Could you write out every entry exactly as it stands?

- Opening Delimiter -

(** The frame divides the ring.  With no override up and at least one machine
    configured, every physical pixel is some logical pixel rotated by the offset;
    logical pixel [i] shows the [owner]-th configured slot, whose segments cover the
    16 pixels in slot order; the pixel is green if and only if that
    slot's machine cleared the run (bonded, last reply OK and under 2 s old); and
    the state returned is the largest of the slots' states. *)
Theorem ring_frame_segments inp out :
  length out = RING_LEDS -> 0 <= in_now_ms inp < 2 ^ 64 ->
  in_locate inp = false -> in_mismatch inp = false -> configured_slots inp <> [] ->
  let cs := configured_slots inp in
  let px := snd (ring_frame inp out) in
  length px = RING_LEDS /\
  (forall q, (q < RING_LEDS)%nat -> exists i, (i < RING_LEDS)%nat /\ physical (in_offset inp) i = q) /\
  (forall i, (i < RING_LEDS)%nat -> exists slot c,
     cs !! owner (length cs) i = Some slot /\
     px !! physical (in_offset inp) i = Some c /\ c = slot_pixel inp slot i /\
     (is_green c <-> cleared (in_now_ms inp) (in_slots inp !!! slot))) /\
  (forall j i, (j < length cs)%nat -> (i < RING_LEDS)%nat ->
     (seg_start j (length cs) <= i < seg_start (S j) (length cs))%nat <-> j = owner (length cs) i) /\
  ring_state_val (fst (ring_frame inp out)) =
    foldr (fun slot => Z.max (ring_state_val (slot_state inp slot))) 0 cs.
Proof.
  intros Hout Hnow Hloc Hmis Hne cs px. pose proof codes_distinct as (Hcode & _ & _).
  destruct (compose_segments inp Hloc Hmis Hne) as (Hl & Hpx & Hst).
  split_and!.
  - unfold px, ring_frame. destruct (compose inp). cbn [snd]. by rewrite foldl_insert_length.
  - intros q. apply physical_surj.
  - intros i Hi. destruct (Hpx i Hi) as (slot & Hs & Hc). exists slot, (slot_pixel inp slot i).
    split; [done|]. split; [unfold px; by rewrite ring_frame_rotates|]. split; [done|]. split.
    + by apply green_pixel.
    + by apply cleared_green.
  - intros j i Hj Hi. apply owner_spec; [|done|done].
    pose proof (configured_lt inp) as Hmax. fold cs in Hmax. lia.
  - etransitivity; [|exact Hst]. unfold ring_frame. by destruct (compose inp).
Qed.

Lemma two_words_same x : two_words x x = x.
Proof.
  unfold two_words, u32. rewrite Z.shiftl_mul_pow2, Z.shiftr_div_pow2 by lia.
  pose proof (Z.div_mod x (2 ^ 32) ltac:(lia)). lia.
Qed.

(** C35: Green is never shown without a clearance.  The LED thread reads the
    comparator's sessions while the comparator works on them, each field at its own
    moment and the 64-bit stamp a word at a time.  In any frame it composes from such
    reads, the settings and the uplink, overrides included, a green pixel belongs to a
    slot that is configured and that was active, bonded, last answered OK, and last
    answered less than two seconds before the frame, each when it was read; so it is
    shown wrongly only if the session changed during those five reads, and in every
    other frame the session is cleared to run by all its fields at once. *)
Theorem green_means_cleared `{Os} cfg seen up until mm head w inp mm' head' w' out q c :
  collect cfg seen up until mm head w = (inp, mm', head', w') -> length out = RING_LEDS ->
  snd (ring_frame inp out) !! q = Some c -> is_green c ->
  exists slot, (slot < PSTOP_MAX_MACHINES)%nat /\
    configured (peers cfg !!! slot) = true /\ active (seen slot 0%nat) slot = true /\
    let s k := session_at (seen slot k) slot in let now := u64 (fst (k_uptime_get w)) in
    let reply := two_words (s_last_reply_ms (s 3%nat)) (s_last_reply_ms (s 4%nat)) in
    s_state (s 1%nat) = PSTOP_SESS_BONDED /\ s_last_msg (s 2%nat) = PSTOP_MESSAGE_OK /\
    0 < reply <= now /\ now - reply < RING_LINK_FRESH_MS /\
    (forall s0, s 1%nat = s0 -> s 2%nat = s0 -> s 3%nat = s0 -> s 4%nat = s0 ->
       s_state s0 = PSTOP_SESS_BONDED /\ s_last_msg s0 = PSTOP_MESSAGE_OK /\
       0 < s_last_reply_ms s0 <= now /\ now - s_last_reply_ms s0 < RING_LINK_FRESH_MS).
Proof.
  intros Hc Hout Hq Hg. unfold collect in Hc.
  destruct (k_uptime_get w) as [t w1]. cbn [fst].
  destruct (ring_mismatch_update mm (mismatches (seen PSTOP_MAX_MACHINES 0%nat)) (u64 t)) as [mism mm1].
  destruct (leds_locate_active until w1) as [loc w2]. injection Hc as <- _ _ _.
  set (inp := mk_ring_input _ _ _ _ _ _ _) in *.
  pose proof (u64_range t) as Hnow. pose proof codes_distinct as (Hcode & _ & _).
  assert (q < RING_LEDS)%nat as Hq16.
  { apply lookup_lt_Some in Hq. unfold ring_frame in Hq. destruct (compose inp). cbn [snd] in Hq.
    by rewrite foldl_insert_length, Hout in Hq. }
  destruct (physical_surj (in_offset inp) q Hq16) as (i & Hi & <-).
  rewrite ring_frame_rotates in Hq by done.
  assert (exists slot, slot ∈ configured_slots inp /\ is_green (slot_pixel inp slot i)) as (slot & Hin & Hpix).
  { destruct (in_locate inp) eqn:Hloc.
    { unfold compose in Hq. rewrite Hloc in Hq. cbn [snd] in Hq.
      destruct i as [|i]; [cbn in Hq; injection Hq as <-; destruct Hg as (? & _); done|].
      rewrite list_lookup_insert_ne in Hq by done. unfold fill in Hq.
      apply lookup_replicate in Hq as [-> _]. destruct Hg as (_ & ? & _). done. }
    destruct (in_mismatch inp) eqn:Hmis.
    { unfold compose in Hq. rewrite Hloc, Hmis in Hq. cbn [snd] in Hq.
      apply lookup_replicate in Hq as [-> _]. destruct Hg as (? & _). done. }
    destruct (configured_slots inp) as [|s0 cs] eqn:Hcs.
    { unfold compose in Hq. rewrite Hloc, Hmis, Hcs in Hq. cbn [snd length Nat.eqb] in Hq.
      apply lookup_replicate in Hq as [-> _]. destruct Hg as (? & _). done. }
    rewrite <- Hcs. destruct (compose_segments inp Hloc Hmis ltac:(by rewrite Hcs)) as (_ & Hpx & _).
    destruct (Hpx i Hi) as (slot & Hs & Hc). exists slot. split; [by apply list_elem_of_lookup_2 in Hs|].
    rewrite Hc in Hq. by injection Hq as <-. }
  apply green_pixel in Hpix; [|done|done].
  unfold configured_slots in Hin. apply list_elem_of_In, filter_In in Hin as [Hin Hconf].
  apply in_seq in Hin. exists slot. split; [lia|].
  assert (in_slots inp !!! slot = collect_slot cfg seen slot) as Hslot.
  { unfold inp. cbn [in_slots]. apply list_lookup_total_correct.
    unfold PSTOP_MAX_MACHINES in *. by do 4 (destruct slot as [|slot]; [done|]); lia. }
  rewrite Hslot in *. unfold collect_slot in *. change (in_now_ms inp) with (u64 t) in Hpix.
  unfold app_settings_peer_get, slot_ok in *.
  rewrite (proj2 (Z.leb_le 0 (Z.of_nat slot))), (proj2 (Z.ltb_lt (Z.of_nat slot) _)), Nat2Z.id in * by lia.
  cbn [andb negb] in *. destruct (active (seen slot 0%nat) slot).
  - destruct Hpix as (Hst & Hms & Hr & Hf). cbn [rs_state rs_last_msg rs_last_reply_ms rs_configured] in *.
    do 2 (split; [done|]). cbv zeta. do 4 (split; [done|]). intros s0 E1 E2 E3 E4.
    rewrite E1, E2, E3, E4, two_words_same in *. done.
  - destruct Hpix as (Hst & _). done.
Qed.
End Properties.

- Closing Delimiter -

Output:
(** The frame divides the ring.  With no override up and at least one machine
    configured, every physical pixel is some logical pixel rotated by the offset;
    logical pixel [i] shows the [owner]-th configured slot, whose segments cover the
    16 pixels in slot order; the pixel is green if and only if that
    slot's machine cleared the run (bonded, last reply OK and under 2 s old); and
    the state returned is the largest of the slots' states. *)
Theorem ring_frame_segments inp out :
  length out = RING_LEDS -> 0 <= in_now_ms inp < 2 ^ 64 ->
  in_locate inp = false -> in_mismatch inp = false -> configured_slots inp <> [] ->
  let cs := configured_slots inp in
  let px := snd (ring_frame inp out) in
  length px = RING_LEDS /\
  (forall q, (q < RING_LEDS)%nat -> exists i, (i < RING_LEDS)%nat /\ physical (in_offset inp) i = q) /\
  (forall i, (i < RING_LEDS)%nat -> exists slot c,
     cs !! owner (length cs) i = Some slot /\
     px !! physical (in_offset inp) i = Some c /\ c = slot_pixel inp slot i /\
     (is_green c <-> cleared (in_now_ms inp) (in_slots inp !!! slot))) /\
  (forall j i, (j < length cs)%nat -> (i < RING_LEDS)%nat ->
     (seg_start j (length cs) <= i < seg_start (S j) (length cs))%nat <-> j = owner (length cs) i) /\
  ring_state_val (fst (ring_frame inp out)) =
    foldr (fun slot => Z.max (ring_state_val (slot_state inp slot))) 0 cs.
Proof.
  intros Hout Hnow Hloc Hmis Hne cs px. pose proof codes_distinct as (Hcode & _ & _).
  destruct (compose_segments inp Hloc Hmis Hne) as (Hl & Hpx & Hst).
  split_and!.
  - unfold px, ring_frame. destruct (compose inp). cbn [snd]. by rewrite foldl_insert_length.
  - intros q. apply physical_surj.
  - intros i Hi. destruct (Hpx i Hi) as (slot & Hs & Hc). exists slot, (slot_pixel inp slot i).
    split; [done|]. split; [unfold px; by rewrite ring_frame_rotates|]. split; [done|]. split.
    + by apply green_pixel.
    + by apply cleared_green.
  - intros j i Hj Hi. apply owner_spec; [|done|done].
    pose proof (configured_lt inp) as Hmax. fold cs in Hmax. lia.
  - etransitivity; [|exact Hst]. unfold ring_frame. by destruct (compose inp).
Qed.

Lemma two_words_same x : two_words x x = x.
Proof.
  unfold two_words, u32. rewrite Z.shiftl_mul_pow2, Z.shiftr_div_pow2 by lia.
  pose proof (Z.div_mod x (2 ^ 32) ltac:(lia)). lia.
Qed.

(** C35: Green is never shown without a clearance.  The LED thread reads the
    comparator's sessions while the comparator works on them, each field at its own
    moment and the 64-bit stamp a word at a time.  In any frame it composes from such
    reads, the settings and the uplink, overrides included, a green pixel belongs to a
    slot that is configured and that was active, bonded, last answered OK, and last
    answered less than two seconds before the frame, each when it was read; so it is
    shown wrongly only if the session changed during those five reads, and in every
    other frame the session is cleared to run by all its fields at once. *)
Theorem green_means_cleared `{Os} cfg seen up until mm head w inp mm' head' w' out q c :
  collect cfg seen up until mm head w = (inp, mm', head', w') -> length out = RING_LEDS ->
  snd (ring_frame inp out) !! q = Some c -> is_green c ->
  exists slot, (slot < PSTOP_MAX_MACHINES)%nat /\
    configured (peers cfg !!! slot) = true /\ active (seen slot 0%nat) slot = true /\
    let s k := session_at (seen slot k) slot in let now := u64 (fst (k_uptime_get w)) in
    let reply := two_words (s_last_reply_ms (s 3%nat)) (s_last_reply_ms (s 4%nat)) in
    s_state (s 1%nat) = PSTOP_SESS_BONDED /\ s_last_msg (s 2%nat) = PSTOP_MESSAGE_OK /\
    0 < reply <= now /\ now - reply < RING_LINK_FRESH_MS /\
    (forall s0, s 1%nat = s0 -> s 2%nat = s0 -> s 3%nat = s0 -> s 4%nat = s0 ->
       s_state s0 = PSTOP_SESS_BONDED /\ s_last_msg s0 = PSTOP_MESSAGE_OK /\
       0 < s_last_reply_ms s0 <= now /\ now - s_last_reply_ms s0 < RING_LINK_FRESH_MS).
Proof.
  intros Hc Hout Hq Hg. unfold collect in Hc.
  destruct (k_uptime_get w) as [t w1]. cbn [fst].
  destruct (ring_mismatch_update mm (mismatches (seen PSTOP_MAX_MACHINES 0%nat)) (u64 t)) as [mism mm1].
  destruct (leds_locate_active until w1) as [loc w2]. injection Hc as <- _ _ _.
  set (inp := mk_ring_input _ _ _ _ _ _ _) in *.
  pose proof (u64_range t) as Hnow. pose proof codes_distinct as (Hcode & _ & _).
  assert (q < RING_LEDS)%nat as Hq16.
  { apply lookup_lt_Some in Hq. unfold ring_frame in Hq. destruct (compose inp). cbn [snd] in Hq.
    by rewrite foldl_insert_length, Hout in Hq. }
  destruct (physical_surj (in_offset inp) q Hq16) as (i & Hi & <-).
  rewrite ring_frame_rotates in Hq by done.
  assert (exists slot, slot ∈ configured_slots inp /\ is_green (slot_pixel inp slot i)) as (slot & Hin & Hpix).
  { destruct (in_locate inp) eqn:Hloc.
    { unfold compose in Hq. rewrite Hloc in Hq. cbn [snd] in Hq.
      destruct i as [|i]; [cbn in Hq; injection Hq as <-; destruct Hg as (? & _); done|].
      rewrite list_lookup_insert_ne in Hq by done. unfold fill in Hq.
      apply lookup_replicate in Hq as [-> _]. destruct Hg as (_ & ? & _). done. }
    destruct (in_mismatch inp) eqn:Hmis.
    { unfold compose in Hq. rewrite Hloc, Hmis in Hq. cbn [snd] in Hq.
      apply lookup_replicate in Hq as [-> _]. destruct Hg as (? & _). done. }
    destruct (configured_slots inp) as [|s0 cs] eqn:Hcs.
    { unfold compose in Hq. rewrite Hloc, Hmis, Hcs in Hq. cbn [snd length Nat.eqb] in Hq.
      apply lookup_replicate in Hq as [-> _]. destruct Hg as (? & _). done. }
    rewrite <- Hcs. destruct (compose_segments inp Hloc Hmis ltac:(by rewrite Hcs)) as (_ & Hpx & _).
    destruct (Hpx i Hi) as (slot & Hs & Hc). exists slot. split; [by apply list_elem_of_lookup_2 in Hs|].
    rewrite Hc in Hq. by injection Hq as <-. }
  apply green_pixel in Hpix; [|done|done].
  unfold configured_slots in Hin. apply list_elem_of_In, filter_In in Hin as [Hin Hconf].
  apply in_seq in Hin. exists slot. split; [lia|].
  assert (in_slots inp !!! slot = collect_slot cfg seen slot) as Hslot.
  { unfold inp. cbn [in_slots]. apply list_lookup_total_correct.
    unfold PSTOP_MAX_MACHINES in *. by do 4 (destruct slot as [|slot]; [done|]); lia. }
  rewrite Hslot in *. unfold collect_slot in *. change (in_now_ms inp) with (u64 t) in Hpix.
  unfold app_settings_peer_get, slot_ok in *.
  rewrite (proj2 (Z.leb_le 0 (Z.of_nat slot))), (proj2 (Z.ltb_lt (Z.of_nat slot) _)), Nat2Z.id in * by lia.
  cbn [andb negb] in *. destruct (active (seen slot 0%nat) slot).
  - destruct Hpix as (Hst & Hms & Hr & Hf). cbn [rs_state rs_last_msg rs_last_reply_ms rs_configured] in *.
    do 2 (split; [done|]). cbv zeta. do 4 (split; [done|]). intros s0 E1 E2 E3 E4.
    rewrite E1, E2, E3, E4, two_words_same in *. done.
  - destruct Hpix as (Hst & _). done.
Qed.
End Properties.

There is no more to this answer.